To confirm this hypothesis, we performed a chromium release assay with NK cells isolated from the spleens of BAFF^−/− and BAFF Tg mice. NK cells from these GM mice were as effective at target cell lysis as NK cells from WT mice (Figure 3c). NK cells are also a primary source of IFNγ, a cytokine that is critical for combating tumor growth and infection with intracellular pathogens. The cytokines IL‐12 and IL‐18 act synergistically to induce high levels of IFNγ production in NK cells. ³³ To examine whether BAFF‐mediated signaling is required for IFNγ production and to test whether prior exposure to chronically high or low levels of BAFF affects IFNγ production, we isolated splenic NK cells from WT, BAFF^−/− and BAFF Tg mice and cultured the cells for 6 h with IL‐12 and IL‐18. We observed no differences in IFNγ production, as IL‐12– and IL‐18–stimulated NK cells from the WT, BAFF Tg and BAFF^−/− mice released higher amounts of IFNγ than their unstimulated controls in a similar way (Figure 3d). These results suggest that BAFF‐mediated signaling is not required for IFNγ production by activated NK cells. Overall, our findings provide no evidence that BAFF has any major effect on NK cell function in vitro.

As an alternative approach, we utilized syngeneic B16 melanoma implantation models to examine NK cell function in vivo. ³⁴ In this study, we used B16‐F10 cells in an experimental tumor metastasis model in which cells introduced intravenously would migrate and accumulate in the lungs. ³⁴ The control of tumor growth in this model is dependent on NK cells, and independent from cytotoxic CD8⁺ T cells. ³⁵ This is unsurprising, as B16 melanoma cells express low levels of major histocompatibility complex class I. ³⁶ Our results show no statistically significant differences in the number of tumor nodules detected on the surfaces of lungs of BAFF^−/− or BAFF Tg mice versus the WT controls (Figure 4a), demonstrating that BAFF had no detectable impact on NK cell–mediated control of tumor burden in the lungs.

Figure 4.

Analysis of NK cell function in vivo. (a) The metastatic burden of B16‐F10 melanoma cells in the lungs of BAFF Tg and BAFF^−/− mice compared with WT controls. (b) Tumor growth and survival of B16‐F1 melanoma‐bearing mice. Data shown in a are means ± standard error of the mean from 11 and 15 mice pooled from two or three independent experiments. Data shown in b are from 15–18 mice and are representative of two independent experiments. BAFF, B‐cell–activating factor; NK, natural killer (cells) Tg, transgenic; WT, wild type.

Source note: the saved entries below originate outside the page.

(* ===== verification/Breakers.v ===== *)
(** * Circuit breakers (src/src/breaker_recovery.rs, src/src/fuse.rs, src/src/*_breaker.rs)

    The detectors of the seven surfaces, the recovery state machine that they drive, the
    fuse box that holds one machine per surface, the live feeds that turn node state into
    observations, and the arm switch at the seam of [Blockchain::process_block].  The
    process-wide statics of the feeds are the fields of [Node].  Thresholds read from the
    environment are the fields of [Config]. *)

From Stdlib Require Import String.
From stdpp Require Import gmap list.
From S2P Require Import Prelude Constants Emission Ledger Utxo.

(** [if cond { f.push(fault) }] for each pair, in order. *)
Definition collect {F} (l : list (bool * F)) : list F := map snd (List.filter fst l).

Inductive BreakerPolicy := Observe | Armed.

Definition default_policy : BreakerPolicy := Observe.

(** What the surfaces share: a pure detector and a decision that carries the faults. *)
Class Breaker (Obs Fault Action : Type) := {
  detect : Obs -> list Fault;
  allow : Action;
  isolate : list Fault -> Action;
  isolates : Action -> bool }.

Definition evaluate {Obs Fault Action} `{Breaker Obs Fault Action} (policy : BreakerPolicy) (o : Obs) : Action :=
  let faults := detect o in
  match policy with
  | Observe => allow
  | Armed => match faults with [] => allow | _ => isolate faults end
  end.

(** ** The surfaces *)

Module IntegritySurface.
Inductive Fault := NonMonotonicOutputs | AvailabilityUnderflow | LiveSetExceedsEver | UtxoRootMismatch.

Record Observation := mkObs {
  prev_total_outputs_ever : Z;
  total_outputs_ever : Z;
  reorg_disconnects_total : Z;
  output_count : Z;
  computed_utxo_root : Z;
  committed_utxo_root : option Z }.

Definition detect (o : Observation) : list Fault :=
  collect [(total_outputs_ever o <? prev_total_outputs_ever o, NonMonotonicOutputs);
           (total_outputs_ever o <? reorg_disconnects_total o, AvailabilityUnderflow);
           (total_outputs_ever o <? output_count o, LiveSetExceedsEver);
           (match committed_utxo_root o with Some c => negb (c =? computed_utxo_root o) | None => false end,
            UtxoRootMismatch)].

Inductive Action := AllowBlock | RejectBlock (faults : list Fault).
Definition rejects_block (a : Action) : bool := match a with RejectBlock _ => true | AllowBlock => false end.

#[global] Instance breaker : Breaker Observation Fault Action :=
  {| Breakers.detect := detect; allow := AllowBlock; isolate := RejectBlock; isolates := rejects_block |}.
End IntegritySurface.

Module SupplySurface.
Inductive Fault := OverEmission | CirculatingMismatch | NegativeSupply | SupplyCeilingExceeded | CommittedSupplyMismatch.

Record Observation := mkObs {
  coinbase_payout : Z;
  allowed_emission : Z;
  block_fees : Z;
  total_emitted : Z;
  total_burned : Z;
  circulating : Z;
  max_supply : Z;
  committed_supply : option Z }.
(* ===== verification/Mempool.v ===== *)
(** * The mempool (src/src/mempool.rs)

    Pending transactions with their fee order, key images, linking tags, size accounting
    and audit log; admission with replace-by-fee and eviction; removal on confirmation,
    conflict and expiry; and the selection of a block template.

    [transactions] is a finite map, [by_fee] the strictly ascending list of the keys of
    the source's BTreeMap, whose value at [(rate, hash)] is [hash].  The clock is read
    once per call and given as [now].  The linking tags of a transaction, which are
    parsed from its payload in the shielded builds and always empty in the default one,
    are a parameter, and so are the structural, privacy and cryptographic checks that
    precede admission ([Checks]) and the chain that revalidates ([ShadowEvictChain]).
    The error of a duplicate linking tag, in the source an [InvalidTransaction] with its
    message, is a constructor of its own. *)

From Stdlib Require Import String.
From stdpp Require Import gmap sorting.
From S2P Require Import Prelude Constants Security.

Module Mempool.

Definition MAX_MEMPOOL_BYTES : Z := 300 * 1024 * 1024.
Definition TX_EXPIRY_BLOCKS : Z := 288.
Definition AUDIT_LOG_CAPACITY : nat := 4096.
Definition RBF_FEE_BUMP_NUMERATOR : Z := 125.
Definition RBF_FEE_BUMP_DENOMINATOR : Z := 100.
Definition MAX_EVICTION_ATTEMPTS : Z := 100.

(** What the pool reads of a transaction: its hash and size, which the source computes
    from its serialisation, its fee, the key images of its inputs, and its kind. *)
Record Transaction := mkTx {
  hash : Z;
  fee : Z;
  size : Z;
  key_images_of : list Z;
  is_coinbase : bool;
  extra : list Z }.

Inductive EvictReason := Confirmed | DoubleSpend | ReplacedByFee | LowFee | Expired.

Inductive Error :=
| TransactionTooLarge (size max : Z)
| FeeTooLow (fee min : Z)
| DuplicateKeyImage
| DuplicateLinkingTag
| MempoolFull
| InvalidTransaction
| InvalidMessage
| InvalidState.
Definition check_block_transactions (b : Block) (utxos : UtxoSet) (n : NetworkType) (size : Z)
    (fast_sync contextual : bool) (r : BlockValidation) : BlockValidation :=
  let txs := non_coinbase_transactions b in
  let r := if (0 <? block_height b) && negb fast_sync then
             for_each_from (check_dynamic_fee (FeeMarket.congestion_multiplier (congestion_pct size))) 1 txs r
           else r in
  if fast_sync then
    for_each_from (fun idx t => reject (is_coinbase t) (MultipleCoinbase idx)) 1 txs r
  else for_each_from (check_transaction utxos n (block_height b) contextual) 1 txs r.

Definition validate_block_ctx (b : Block) (prev_block : option Block) (utxos : UtxoSet)
    (checkpoint_height : option Z) (n : NetworkType) (contextual : bool) : BlockValidation :=
  let r := ok in
  let '(go, r) := check_block_network_magic b n r in
  if negb go then r else
  let '(go, r) := check_block_consensus_checkpoint n b r in
  if negb go then r else
  let fast_sync_requested := match checkpoint_height with Some cp => block_height b <=? cp | None => false end in
  let fast_sync := fast_sync_requested && allow_checkpoint_crypto_skip E in
  let r := validate_header (header b) (header <$> prev_block) r in
  if negb (shielded_root_permitted (spark_set_root (header b)) n (block_height b))
  then add_error SparkRootNotZero r else
  let r := check_block_pow b prev_block fast_sync r in
  let size := block_size size_of b in
  let r := check_block_size size r in
  let r := check_block_weight b r in
  let r := check_block_tx_count b r in
  let '(go, r) := check_block_has_coinbase b r in
  if negb go then r else
  let r := check_block_first_tx_is_coinbase b r in
  let r := check_block_merkle_root b (tx_hashes (tx_hash E) b) r in
  let r := check_block_privacy_policy b r in
  match max_coinbase b n size with
  | None => add_error CoinbaseMaxOverflow r
  | Some max =>
      let r := check_block_body b n max fast_sync r in
      if negb (valid r) then r
      else check_block_transactions b utxos n size fast_sync contextual r
  end.

Definition validate_block_with_checkpoint_for_network (b : Block) (prev_block : option Block) (utxos : UtxoSet)
    (checkpoint_height : option Z) (n : NetworkType) : BlockValidation :=
  validate_block_ctx b prev_block utxos checkpoint_height n true.
End Checks.

(** ** What the checks accept *)

(** [accepts f P]: the check [f] leaves the result valid exactly when [P] holds. *)
Definition accepts (f : BlockValidation -> BlockValidation) (P : Prop) : Prop :=
  forall r, valid (f r) = true <-> P /\ valid r = true.

Lemma accepts_iff f P Q : (P <-> Q) -> accepts f P -> accepts f Q.
Proof. intros H Hf r. rewrite (Hf r), H. done. Qed.

Lemma accepts_id : accepts (fun r => r) True.
Proof. intros r. tauto. Qed.

Lemma accepts_add e : accepts (add_error e) False.
Proof. intros r. cbn. naive_solver. Qed.

Lemma accepts_reject bad e : accepts (reject bad e) (bad = false).
Proof. intros r. destruct bad; cbn; naive_solver. Qed.

Lemma accepts_reject_coded bad c e : accepts (reject_coded bad c e) (bad = false).
Proof. intros r. destruct bad; cbn; naive_solver. Qed.

Lemma valid_reject bad e r : valid (reject bad e r) = true <-> bad = false /\ valid r = true.
Proof. apply accepts_reject. Qed.

Lemma valid_reject_coded bad c e r : valid (reject_coded bad c e r) = true <-> bad = false /\ valid r = true.
Proof. apply accepts_reject_coded. Qed.

Lemma accepts_repeats add l : (forall r, valid (add r) = false) -> forall seen,
  accepts (reject_repeats add seen l) (NoDup l /\ forall x, x ∈ l -> x ∉ seen).
Proof.
  intros Hadd. induction l as [|a l IH]; intros seen r; cbn [reject_repeats].
  - split; [|tauto]. intros. split; [|done]. split; [constructor|set_solver].
  - rewrite (IH _ _), list.NoDup_cons. setoid_rewrite elem_of_cons.
    destruct (decide (a ∈ seen)) as [Ha|Ha].
    + rewrite bool_decide_eq_true_2, Hadd by done. split; [naive_solver|]. intros [[_ H] _].
      by destruct (H a (or_introl eq_refl)).
    + rewrite bool_decide_eq_false_2 by done. set_solver.
Qed.

Lemma accepts_fresh add l : (forall r, valid (add r) = false) -> accepts (reject_repeats add ∅ l) (NoDup l).
Proof. intros Hadd. eapply accepts_iff; [|by apply accepts_repeats]. set_solver. Qed.

Lemma accepts_for_each {A} (f : nat -> A -> BlockValidation -> BlockValidation) (P : A -> Prop) l :
  (forall i a, accepts (f i a) (P a)) -> forall i, accepts (for_each_from f i l) (forall a, a ∈ l -> P a).
Proof.
  intros Hf. induction l as [|a l IH]; intros i r; cbn [for_each_from]; [set_solver|].
  rewrite (IH _ _), (Hf i a r). setoid_rewrite elem_of_cons. naive_solver.
Qed.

The B16‐F1 melanoma cell line leads to a less aggressive cancer than B16‐F10 and is therefore useful for studying primary tumor growth. ³⁷ B16‐F1 melanoma cells injected subcutaneously into the flank of each mouse formed a visible tumor at the injection site. Each curve in Figure 4b represents the tumor growth rate of an individual mouse. We did not observe any differences in the rates of tumor growth in BAFF^−/− or BAFF Tg mice relative to the WT controls (Figure 4b). We also examined cumulative survival using this tumor model. The ethical endpoint was set at a tumor size of 0.5 cm³. We found that the survival rates of the BAFF^−/− and BAFF Tg mice were statistically indistinguishable from those of the WT controls (Figure 4b). Thus, we conclude that modulating BAFF expression has no effect on this tumor model, which suggests that it is not required for NK cell–mediated control of tumor growth in vivo.

NK cells do not express receptors that bind to BAFF

We showed that NK cell population size and maturation were affected in some mice lacking BAFF or its receptors. This raised the question as to whether this effect was caused by the loss of BAFF signaling in NK cells themselves or as an indirect consequence of impaired BAFF signaling in other cells, such as B cells. To address this issue, we evaluated the expression of BAFF‐binding receptors in NK cells by flow cytometry. In the absence of a reliable antibody to BCMA protein, we also examined messenger RNA expression of the receptors to BAFF in NK cells by real‐time quantitative PCR (RT‐qPCR).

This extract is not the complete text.